Tuesday 10 September 2019

Fresh Cream

I was playing songs from an old mp3 player recently, one I'd forgotten about. Intrigued by what might be on it I charged it up, plugged it in and put it on shuffle while I was pottering about. Within a few songs this came up, something I hadn't heard for years.

Fresh Cream

Fresh Cream is a beautiful little acoustic guitar instrumental, what sounds like nylon strings being plucked and pulled over chords strummed on a steel string guitar. It could be the title music to a 70s TV show, the incidental music to a spy thriller or the backing track to an item on art on the local news. Huck Whitney, the writer and player of Fresh Cream, was/is one of the guitarists in London garage rock 'n' rollers The Flaming Stars. He had a solo album out in 2008 called Black Diamond and wrote some music for the Bond film Quantum Of Solace which was not used for some reason. Whether Fresh Cream was one of these or not, I do not know. I think the mp3 came from Huck's MySpace page, back when MySpace was still a thing. For full 'where does the time go' horror I had feeling I might have posted it here before and it turns out I had, back in January 2010 when this blog was only a month old.

Monday 9 September 2019

Monday's Long Song

Since posting Rainbow Sun by Seahawks in the middle of August I've been digging around their back catalogue, acquiring a 2016 album (Escape Hatch), some Prins Thomas remixes and a remix compilation called Deep Haul. Ecsape Hatch is a dreamy piece of work, ten songs that seem to be centred around the ebb and flow of Mediterranean with rhythms that occasionally make it to house music tempo but are usually much slower, saxophones drifting in from Bladerunner, piano and guitars lost in a haze of FX, lots of texture and sheen. Very easy to put on and then lose yourself in. Starways is just shy of twelve minutes long and is an excellent way to start the working week.


Sunday 8 September 2019

Every Time I Hear Those Bells I Know It's All Over Now

More from Anton Newcombe's Berlin studio. Vermont/New York psych-rock pair The Vacant Lots make an electrified, punkish, two chord rumble- you know exactly where their music coming from and for the time the record is playing nothing else really matters , their 'minimal means maximum' aesthetic having taken them to both Sonic Boom and Alan Vega before they pitched up with Anton in Berlin. They've released an array of albums, singles and e.p.s since 2010, all clad in distinctive black and white op art sleeves. This song, Bells from the Exit e.p. and produced by Anton, came out in June. Loads more at Bandcamp.

Saturday 7 September 2019

The Sword

Brand new, totally retro and full of dirty guitars, Velvets rhythms and Gallic cool come L'Epée. Lou is a tribute to Lou Reed and sounds exactly like a tribute to Lou Reed should...

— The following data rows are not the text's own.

(* ===== verification/KernelLaws.v ===== *)
(** * What the descriptor calls promise

    [KernelView] describes the world the calls of [Kernel] act on: objects, what a
    name in a directory means, and four histories: which names have meant which
    objects, which identifiers this run has drawn, which directory entries it has
    removed, and how many answers of the state store have been lost.  [KernelLaws] says what the calls do to it.  Other programs, and
    other requests of the server, may act between any two calls: the laws say what
    names mean when a call returns, and nothing about names that this run has not
    drawn itself when the next one begins.  Calls may also take effect and still
    report an error. *)

From S2P Require Import Prelude RootedPaths PathPolicy FileRevision Kernel.

(** An entry [unlinkat] removed: the directory, the name and the object it meant. *)
Record Removal {I : Type} : Type := { rm_directory : I; rm_name : bytes; rm_object : I }.
Arguments Removal : clear implicits.

(** An entry renamed, with the object the new name meant before; a directory made. *)
Inductive Change {I : Type} : Type :=
| Relinked (directory : I) (name : bytes) (new_directory : I) (new_name : bytes) (object : I) (replaced : option I)
| Made (directory : I) (name : bytes).
Arguments Change : clear implicits.

Class KernelView `{Kernel} : Type := {
  Ino : Type;
  fd_ino : OwnedFd -> Ino;
  dir_ino : Dir -> Ino;
  number : Ino -> Z * Z;
  names : OsWorld -> Ino -> bytes -> option Ino;
  seen : OsWorld -> Ino -> bytes -> Ino -> Prop;
  drawn : OsWorld -> bytes -> Prop;
  (* how many commands the state store has executed whose answer was lost *)
  lost_replies : OsWorld -> nat;
  removed : OsWorld -> list (Removal Ino) }.

Section views.
Context `{KernelView}.

(** Histories only grow. *)
Record later (w w' : OsWorld) : Prop := {
  lt_seen d n i : seen w d n i -> seen w' d n i;
  lt_drawn u : drawn w u -> drawn w' u;
  lt_lost : lost_replies w <= lost_replies w' }.

(** Nothing is removed. *)
Record quiet (w w' : OsWorld) : Prop := {
  q_later : later w w';
  q_removed : removed w' = removed w }.

Definition quiet_op {A} (op : OsWorld -> A * OsWorld) : Prop := forall w, quiet w (op w).2.

Definition stat_number (st : Stat) : Z * Z := (st_dev st, st_ino st).

(** The entry [n] of directory [d] is removed.  If [n] is a quarantine name made of an
    identifier of this run, it is what [n] meant when the last call returned: nobody
    else acts on such names. *)
Record unlinked (d : Ino) (n : bytes) (w w' : OsWorld) : Prop := {
  un_later : later w w';
  un_removed : exists i, removed w' = removed w ++ [{| rm_directory := d; rm_name := n; rm_object := i |}] /\
    forall u j, n = PathPolicy.quarantine_name hyphenated u -> drawn w u -> names w d n = Some j -> i = j }.
End views.

Class KernelLaws `{V : KernelView} : Prop := {
  law_seen w d n i : names w d n = Some i -> seen w d n i;
  (* an open descriptor keeps its object, and so its number, alive *)
  law_pinned w f d n i : names w d n = Some i -> number i = number (fd_ino f) -> i = fd_ino f;
  (* calls that remove nothing *)
  law_new_v4 : quiet_op new_v4;
  law_drawn w : drawn (new_v4 w).2 (new_v4 w).1;
  law_now : quiet_op instant_now;
  law_cancelled : quiet_op is_cancelled;
  law_reserve : quiet_op try_reserve;
  law_gate : quiet_op gate_admits;
  law_fsync f : quiet_op (fsync f);
  law_dup f : quiet_op (dup f);
  law_fstat f : quiet_op (fstat f);
  law_statat d n : quiet_op (statat d n);
  law_open_path d n : quiet_op (openat_path d n);
  law_open_directory d n : quiet_op (openat2_directory d n);
  law_open_beneath d n : quiet_op (openat2_beneath d n);
  law_rename d n d' n' : quiet_op (renameat_noreplace d n d' n');
  law_mkdir d n : quiet_op (mkdirat d n);
  law_dir_new f : quiet_op (dir_new f);
  law_dir_read d : quiet_op (dir_read d);
  law_dir_seek d n : quiet_op (dir_seek d n);
  (* what they answer *)
  law_dup_ino f w g : (dup f w).1 = Some (Ok g) -> fd_ino g = fd_ino f;
  law_dir_ino f w d : (dir_new f w).1 = Some (Ok d) -> dir_ino d = fd_ino f;
  law_dir_fd d f : dir_fd d = Ok f -> fd_ino f = dir_ino d;
  law_fstat_number f w st : (fstat f w).1 = Some (Ok st) -> stat_number st = number (fd_ino f);
  law_statat_named d n w st : (statat d n w).1 = Some (Ok st) ->
    exists i, names (statat d n w).2 (fd_ino d) n = Some i /\ stat_number st = number i;
  law_open_path_named d n w f : (openat_path d n w).1 = Some (Ok f) ->
    names (openat_path d n w).2 (fd_ino d) n = Some (fd_ino f);
  law_open_directory_named d n w f : (openat2_directory d n w).1 = Some (Ok f) ->
    names (openat2_directory d n w).2 (fd_ino d) n = Some (fd_ino f);
  (* removal: it happens if it is reported, and may happen if it is not *)
  law_unlink d n flag w : let '(o, w') := unlinkat d n flag w in
    unlinked (fd_ino d) n w w' \/ o <> Some (Ok tt) /\ quiet w w' }.

(** ** Everything below a directory, as it has ever been *)

Section inside.
Context `{L : KernelLaws}.

(** [i] can be reached from [r] through names that have been seen. *)
Definition inside (w : OsWorld) (r i : Ino) : Prop := rtc (fun d i => exists n, seen w d n i) r i.

Lemma later_refl w : later w w.
Proof. by split. Qed.
Lemma later_trans w1 w2 w3 : later w1 w2 -> later w2 w3 -> later w1 w3.
Proof. intros [] []. split; [eauto..|lia]. Qed.
Lemma quiet_trans w1 w2 w3 : quiet w1 w2 -> quiet w2 w3 -> quiet w1 w3.
Proof. intros [] []. split; [by eapply later_trans|congruence]. Qed.

Lemma inside_mono w w' r i : later w w' -> inside w r i -> inside w' r i.
Proof. intros Hl. apply rtc_subrel. intros d j [n Hn]. exists n. by apply Hl. Qed.

Lemma inside_step w r d n i : inside w r d -> names w d n = Some i -> inside w r i.
Proof. intros Hd Hn. eapply rtc_r; [done|]. exists n. by apply law_seen. Qed.

(** Equal identities mean equal numbers. *)
Lemma same_number st st' :
  replacement_target_identity st = replacement_target_identity st' -> stat_number st = stat_number st'.
Proof. intros [=]. unfold stat_number. congruence. Qed.
End inside.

Back in May L'Epée released Dreams, an organ led shake and crawl yé-yé number with a video taking us through Paris in the 60s, from Montmartre to the Eiffel Tower, the banks of the Seine, pavement cafes and then heading out of town. L'Epée, a four piece made up of Anton Newcombe, Emmanuelle Seigner and Lionel and Marie Liminana sound like they should be blaring from a car's radio or through the half open window of a first floor flat.

Friday 6 September 2019


This has been a rather long and busy week at work and the summer holiday now feels like it was an age ago. It's been feeling quite autumnal too. Friday has been a long time coming. I don't want to keep writing about politics and Brexit but it's been a dizzying week there too where an hour or two away from news leaves you feeling like anything could have happened. This time last week the proroguing of parliament was rightly a national outrage and the main topic of news. Since then Johnson has been defeated in parliament three times; attempted to call a general election; sacked twenty one members of his own party, some of whom are the longest serving and most distinguished Tories of modern times, in the name of party discipline, and this from a man who rebelled against the previous Prime Minister who appointed him to the cabinet; seen his own brother abandon his government and position as an MP; deliver a rambling, bizarre speech in West Yorkshire with a line of police cadets behind him, looking like the tinpot Mussolini wannabe that he is. He is a proven liar, a racist, a homophobe, and a hypocrite. They say we get the politicians we deserve. As a nation we are truly paying some enormous karmic debt at the moment.

Friday night is a time to switch off. Ambient techno from Gothenberg anyone?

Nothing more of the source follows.